# Wie macht man ein lichtschwert



## Darth Ota (2. Juni 2007)

Hallo, 
ich habe ein kleines Problem. Ich möchte gerne ein Laserschwert machen. Ich weiß aber nicht wie und es soll auch nicht allzu viel kosten.
Ich möchte Filme und mit so einem Laserschwert machen.
Kann mir jdm. helfen
                   Danke jetzt schon mal
                       mfg 
                            Darth Ota


----------



## O Neil (3. Juni 2007)

_Tja, mit einem kostenlosen Programm wirst du warscheinlich nicht den gewünschten Effekt so hinkriegen, das du zufrieden bist.

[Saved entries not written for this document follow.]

Lemma assign_anywhere (pre : text) (b : N) (id post : text) :
  p b = false -> is_ident p0 p id = true ->
  exists L, finditer (assign_pattern name p0 p oplit) (pre ++ b :: id ++ 32%N :: codes oplit ++ post)
            = L ++ [(name, id)] :: finditer (assign_pattern name p0 p oplit) post.
Proof.
  intros Hb Hid.
  destruct (@finditer_behind (assign_pattern name p0 p oplit) (id ++ 32%N :: codes oplit ++ post)
              (length (pre ++ [b])) (pre ++ [b]) (le_n _)) as [L HL].
  - intros t1 t2 g rest E Ht2 Hm.
    apply match_here_sound in Hm. destruct Hm as [w [Hw Hlang]].
    apply lang_assign in Hlang. destruct Hlang as [idw [sp [-> [Hidw Hsp]]]].
    assert (Hend : exists t2', t2 = t2' ++ [b]).
    { destruct (exists_last Ht2) as [t2' [x E2]]. subst t2.
      rewrite app_assoc in E. apply app_inj_tail in E. destruct E as [_ <-].
      exists t2'. reflexivity. }
    destruct Hend as [t2' ->]. rewrite <- !app_assoc in Hw. cbn [app] in Hw.
    destruct id as [|c0 cs]; [discriminate|].
    cbn [is_ident] in Hid. apply andb_true_iff in Hid. destruct Hid as [Hc0 _].
    destruct (start_plain Hc0) as [_ [Hsp0 Hop]]. symmetry in Hw.
    destruct (@run_stops_before _ _ _ _ _ _ Hidw Hb Hw) as [u' [-> E1]].
    change (u' ++ b :: (c0 :: cs) ++ 32%N :: codes oplit ++ post)
      with (u' ++ [b] ++ c0 :: cs ++ 32%N :: codes oplit ++ post) in E1.
    rewrite (app_assoc u' [b]) in E1.
    destruct (@run_stops_before _ _ _ _ _ _ Hsp Hsp0 E1) as [u2 [_ E2]].
    exact (@word_no_overlap _ _ _ _ _ Hop E2).
  - rewrite <- app_assoc in HL. cbn [app] in HL. rewrite HL.
    exists L. f_equal.
    replace (id ++ 32%N :: codes oplit ++ post)
      with ((id ++ 32%N :: codes oplit) ++ post)
      by (rewrite <- app_assoc; reflexivity).
    apply finditer_match.
    + destruct id; discriminate.
    + rewrite <- app_assoc. apply assign_here, Hid.
Qed.
End AssignPattern.

Lemma r_ident_start_facts (oplit : string) (c : N) :
  forallb (fun x => negb (is_letter x)) (codes oplit) = true ->
  R.ident_start c = true ->
  R.ident_char c = true /\ is_space c = false /\ ~ In c (codes oplit).
Proof.
  intros Hop Hc. split; [|split].
  - unfold R.ident_char. unfold R.ident_start in Hc. rewrite Hc. reflexivity.
  - apply r_ident_start_plain, Hc.
  - intros Hin. rewrite forallb_forall in Hop. specialize (Hop _ Hin).
    unfold R.ident_start in Hc. rewrite Hc in Hop. discriminate Hop.
Qed.

Lemma py_ident_start_facts (oplit : string) (c : N) :
  forallb (fun x => negb (Py.ident_start x)) (codes oplit) = true ->
  Py.ident_start c = true ->
  Py.ident_char c = true /\ is_space c = false /\ ~ In c (codes oplit).
Proof.
  intros Hop Hc. destruct (py_ident_start_plain _ Hc) as [H1 [_ H3]].
  split; [exact H3|split; [exact H1|]].
  intros Hin. rewrite forallb_forall in Hop. specialize (Hop _ Hin).
  rewrite Hc in Hop. discriminate Hop.
Qed.

(** X8. For R, an arrow assignment [<id> <-] is counted wherever it stands:
    at the start of the buffer and behind any character that is no
    identifier character, whatever precedes it; so the local count of [id]
    is at least one. *)
Theorem r_arrow_assignment_counted (pre : text) (b : N) (id post : text) :
  R.ident_char b = false -> R.is_identifier id = true ->
  (exists before,
      R.r_assign_vars R.get_r_patterns (pre ++ b :: id ++ codes " <-" ++ post)
      = before ++ id :: R.r_assign_vars R.get_r_patterns post)
  /\ R.r_assign_vars R.get_r_patterns (id ++ codes " <-" ++ post)
     = id :: R.r_assign_vars R.get_r_patterns post
  /\ 1 <= dict_get (R.scan_content R.get_r_patterns
                      (pre ++ b :: id ++ codes " <-" ++ post)) id.
Proof.
  intros Hb Hid.
  assert (Hany : exists before,
             R.r_assign_vars R.get_r_patterns (pre ++ b :: id ++ codes " <-" ++ post)
             = before ++ id :: R.r_assign_vars R.get_r_patterns post).
  { destruct (@assign_anywhere "varname" R.ident_start R.ident_char "<-"
                (fun c => @r_ident_start_facts "<-" c eq_refl) eq_refl eq_refl
                ltac:(discriminate) pre b id post Hb Hid)
      as [L HL].
    unfold R.r_assign_vars. cbn [R.r_assign R.get_r_patterns].
    change R.R_ASSIGN with (assign_pattern "varname" R.ident_start R.ident_char "<-").
    change (codes " <-" ++ post) with (32%N :: codes "<-" ++ post). rewrite HL.
    exists (R.varnames L). unfold R.varnames. rewrite map_app. reflexivity. }
  split; [exact Hany|]. split.
  - unfold R.r_assign_vars. cbn [R.r_assign R.get_r_patterns].
    change R.R_ASSIGN with (assign_pattern "varname" R.ident_start R.ident_char "<-").
    change (id ++ codes " <-" ++ post) with (id ++ 32%N :: codes "<-" ++ post).
    replace (id ++ 32%N :: codes "<-" ++ post) with ((id ++ 32%N :: codes "<-") ++ post)
      by (rewrite <- app_assoc; reflexivity).
    rewrite finditer_match with (g := [("varname"%string, id)]).
    + reflexivity.
    + destruct id; discriminate.
    + rewrite <- app_assoc.
      apply (@assign_here "varname" R.ident_start R.ident_char "<-"
               eq_refl eq_refl ltac:(discriminate) id post Hid).
  - destruct Hany as [before Hbefore].
    rewrite r_scan_content_tally, dict_get_tally. unfold R.occurrences.
    rewrite Hbefore, !count_of_app, count_of_cons_same. lia.
Qed.

Lemma r_arrow_assignment_counted_witness :
  1 <= dict_get (R.scan_content R.get_r_patterns
                   (codes "library(dplyr)" ++ 10%N :: codes "my.data" ++ codes " <-"
                    ++ codes " read.csv(path)")) (codes "my.data").
Proof.
  apply (@r_arrow_assignment_counted (codes "library(dplyr)") 10%N (codes "my.data")
           (codes " read.csv(path)")); reflexivity.
Defined.

(** The simple-assignment pattern has no match that begins inside a name
    which is followed by a space and then by something that is neither a
    space nor [=]. *)
Lemma py_equals_not_at (t X : text) (o1 : N) :
  forallb Py.ident_char t = true -> is_space o1 = false -> o1 <> 61%N ->
  match_here Py.EQUALS_ASSIGN (t ++ 32%N :: o1 :: X) = None.
Proof.
  intros Ht Ho1 Hne.
  destruct (match_here Py.EQUALS_ASSIGN (t ++ 32%N :: o1 :: X)) as [[g rest]|] eqn:E;
    [exfalso|reflexivity].
  apply match_here_sound in E. destruct E as [w [Hw Hlang]].
  apply lang_py_equals in Hlang. destruct Hlang as [idw [sp [-> [Hidw Hsp]]]].
  rewrite <- !app_assoc in Hw. symmetry in Hw.
  destruct (py_identifier_chars _ Hidw) as [_ Hchars].
  destruct (@run_stops_before _ _ _ _ _ _ Hchars (eq_refl : Py.ident_char 32 = false) Hw)
    as [u' [-> E1]].
  destruct u' as [|c u'].
  - change ([] ++ 32%N :: o1 :: X) with ([32%N] ++ o1 :: X) in E1.
    destruct (@run_stops_before _ _ _ _ _ _ Hsp Ho1 E1) as [u2 [Hu2 E2]].
    destruct u2 as [|x u2].
    + cbn [app codes list_ascii_of_string map] in E2. injection E2 as E2 _.
      apply Hne. symmetry. exact E2.
    + destruct sp as [|s0 sp]; cbn [app] in Hu2.
      * injection Hu2 as <- <-. discriminate E2.
      * injection Hu2 as _ Hu2. destruct sp; discriminate Hu2.
  - rewrite forallb_app in Ht. apply andb_true_iff in Ht. destruct Ht as [_ Ht].
    cbn [forallb] in Ht. apply andb_true_iff in Ht. destruct Ht as [Hc _].
    destruct (py_ident_char_plain _ Hc) as [Hcs Hce].
    destruct sp as [|s0 sp]; cbn [app] in E1.
    + injection E1 as E1 _. apply Hce. symmetry. exact E1.
    + injection E1 as -> _. cbn [forallb] in Hsp. rewrite Hcs in Hsp. discriminate Hsp.
Qed.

Ich würde dir aber After Effects empfehlen, das kostet zwar, ist aber warscheinlich eines der besten auf dem Gebiet. 
Damit kann man auch Laserschwerter basteln und dazu findet man hunderte Tutorials im Web

Hier, das ist eines der besten:

http://forum.marcus-graefe.de/thread.php?postid=4076

Hier findet man auch ein paar sehr gute Effekte bezüglich Star Wars. Dazu musst du
aber des Englisch mächtig sein:

http://ryanw.michaelfrisk.com/ryan-w/tutorials.html

So, ich hoffe, dir ist damit geholfen.

O'Neill_


----------